After all when it comes down to it, most patients are concerned most with how long it lasts, then how much will it hurt getting it done and then what it costs (feel free to shuffle that order if you want)

What about peri-implantitis? Poor oral hygiene is a contributing factor.

No matter what advances are made in prosthesis, patients will always find a way to ruin them by not taking care of them.


But Dr. Jeff... isn't natural always better?
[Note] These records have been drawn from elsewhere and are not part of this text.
(* ===== verification/Basic.v ===== *)
(** HTTP Basic ([internal/authn/basic.go]): the verified-credential cache, its
    reconciliation with the configuration, verification, and [enforceBasic] of
    [middleware.go].

    Time is nanoseconds passed in where the code reads its clock.  bcrypt and
    HMAC-SHA256 are supplied by [BasicCrypto]; waiting for a bcrypt slot is a
    boolean argument (did the slot come before the timeout).  The registry's
    mutex makes [Reconcile], [lookup] and [store] atomic; the section [steps]
    interleaves those of any number of concurrent requests.  The pointer
    comparison that makes [Reconcile] cheap compares configurations by the
    identity the watcher gave them, a number here. *)
From S2P Require Import Prelude GoStrings ConfigTypes GoHTTP Credentials.

Class BasicCrypto : Type := {
  CompareHash : string → string → bool;   (* bcrypt.CompareHashAndPassword == nil *)
  hmac_sum : string → string              (* HMAC-SHA256 under the process's random key *)
}.

Definition basicCacheTTL : Z := 5 * minute.
Definition basicNegativeCacheTTL : Z := 30 * second.
Definition maxBasicCacheEntries : nat := 4096.
Definition maxBasicNegativeCacheEntries : nat := 1024.
Definition maxBasicCredentialLen : nat := 1024.
Definition basicVerifyTimeout : Z := 5 * second.
Definition errBasicSaturated := ENew "basic auth verification is saturated".

Record BasicRegistry := mkBasicRegistry {
  br_seen : option nat;
  br_fingerprint : string;
  br_cache : gmap string Z;
  br_negative : gmap string Z
}.
Definition NewBasicRegistry : BasicRegistry := mkBasicRegistry None "" ∅ ∅.

Definition NUL : ascii := char 0.
Definition nul : string := String NUL "".

Definition basicFingerprint (b : BasicSource) : string :=
  Join (b_Realm b :: flat_map (λ u, [bu_Username u; bu_PasswordHash u]) (b_Users b)) nul.

Definition Basic_Reconcile (ptr : nat) (auth : InboundAuthConfig) (r : BasicRegistry) : BasicRegistry :=
  if br_seen r =? Some ptr then r
  else
    let fp := match a_Basic auth with
              | Some b => if BasicEnabled auth then basicFingerprint b else ""
              | None => ""
              end in
    let r := if fp !=? br_fingerprint r then mkBasicRegistry (br_seen r) fp ∅ ∅ else r in
    mkBasicRegistry (Some ptr) (br_fingerprint r) (br_cache r) (br_negative r).

(** The later of two entries with one username wins. *)
Definition hashFor (src : BasicSource) (username : string) : string * bool :=
  foldl (λ acc u, if bu_Username u =? username then (bu_PasswordHash u, true) else acc)
    ("", false) (b_Users src).
Definition anyHash (src : BasicSource) : string :=
  match b_Users src with [] => "" | u :: _ => bu_PasswordHash u end.

Section basic.
Context {B : BasicCrypto}.

(** The message the cache key authenticates. *)
Definition key_message (fingerprint username password : string) : string :=
  fingerprint +:+ nul +:+ username +:+ nul +:+ password.
Definition key (fingerprint username password : string) : string :=
  hmac_sum (key_message fingerprint username password).

Definition lookup_ (now : Z) (k : string) (r : BasicRegistry) : option bool * BasicRegistry :=
  let live := match br_cache r !! k with Some exp => (now <? exp)%Z | None => false end in
  if live then (Some true, r)
  else
    let r := mkBasicRegistry (br_seen r) (br_fingerprint r) (delete k (br_cache r)) (br_negative r) in
    let live := match br_negative r !! k with Some exp => (now <? exp)%Z | None => false end in
    if live then (Some false, r)
    else (None, mkBasicRegistry (br_seen r) (br_fingerprint r) (br_cache r) (delete k (br_negative r))).

Definition store (now : Z) (k : string) (ok : bool) (r : BasicRegistry) : BasicRegistry :=
  if ok then
    let c := if maxBasicCacheEntries <=? size (br_cache r) then ∅ else br_cache r in
    mkBasicRegistry (br_seen r) (br_fingerprint r) (<[k := (now + basicCacheTTL)%Z]> c) (br_negative r)
  else
    let n := if maxBasicNegativeCacheEntries <=? size (br_negative r) then ∅ else br_negative r in
    mkBasicRegistry (br_seen r) (br_fingerprint r) (br_cache r) (<[k := (now + basicNegativeCacheTTL)%Z]> n).

Definition compare (slot : bool) (hash password : string) : result bool :=
  if slot then Ok (CompareHash hash password) else Err errBasicSaturated.

(** What a miss of the cache computes before storing: [None] when there is no
    hash to compare with. *)
Definition verify_uncached (slot : bool) (src : BasicSource) (username password : string)
  : option (result bool) :=
  let '(hash, known) := hashFor src username in
  let hash := if known then hash else anyHash src in
  if hash =? "" then None
  else Some (rmap (λ ok, ok && known) (compare slot hash password)).

(** [now] is read by [lookup], [now'] by [store]. *)
Definition Verify (now now' : Z) (slot : bool) (src : BasicSource) (username password : string)
    (r : BasicRegistry) : result bool * BasicRegistry :=
  if maxBasicCredentialLen <? String.length username + String.length password then (Ok false, r)
  else
    let k := key (basicFingerprint src) username password in
    let '(hit, r) := lookup_ now k r in
    match hit with
    | Some ok => (Ok ok, r)
    | None =>
        match verify_uncached slot src username password with
        | None => (Ok false, r)
        | Some (Err e) => (Err e, r)
        | Some (Ok ok) => (Ok ok, store now' k ok r)
        end
    end.

(** * enforceBasic (middleware.go) *)

Inductive basicOutcome := basicNoCredential | basicAllowed (username : string) | basicRejected.

Definition enforceBasic `{Unicode} (now now' : Z) (slot : bool) (w : Response) (req : Request)
    (src : BasicSource) (r : BasicRegistry) : basicOutcome * Response * BasicRegistry :=
  match extractBasic req with
  | basicAbsent => (basicNoCredential, w, r)
  | basicMalformed =>
      (basicRejected, rejectChallenges w reasonMalformedCredential [basicChallenge (b_Realm src)], r)
  | basicPresent username password =>
      let '(res, r) := Verify now now' slot src username password r in
      match res with
      | Err _ => (basicRejected, rejectUnavailable w reasonBasicSaturated basicVerifyTimeout, r)
      | Ok false => (basicRejected, rejectChallenges w reasonBadCredential [basicChallenge (b_Realm src)], r)
      | Ok true => (basicAllowed username, w, r)
      end
  end.

(** * The registry under concurrent requests *)

(** A request past its cache miss, comparing outside the lock. *)
Record Pending := mkPending { pd_src : BasicSource; pd_user : string; pd_pass : string }.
I think you raise some good points, Dr. Jeff. The sentiment you explained in the second paragraph is a growing one IMO. I think it's because of the marketed "organic", "natural" and anti-GMO culture spilling over into science and healthcare. If you look around you'll see people accepting any therapy as long as it's "natural" despite its pseudoscience origin or obvious limitations. At the current rate of change I wonder how soon it will be when providers lose perspective and we're back to full-on homeopathy.

Yappy, I'm talking about using MSCs, which have shown good results in orthopedic surgery for repairing torn ligaments and tendons, and repairing OA-damaged cartilage.

http://www.healio.com/orthopedics/j...y-Enhanced-Healing-of-the-Rotator-Cuff?full=1

http://www.sciencedirect.com/science/article/pii/S1063458401905047

You talk like I'm trying to offer patients TCM.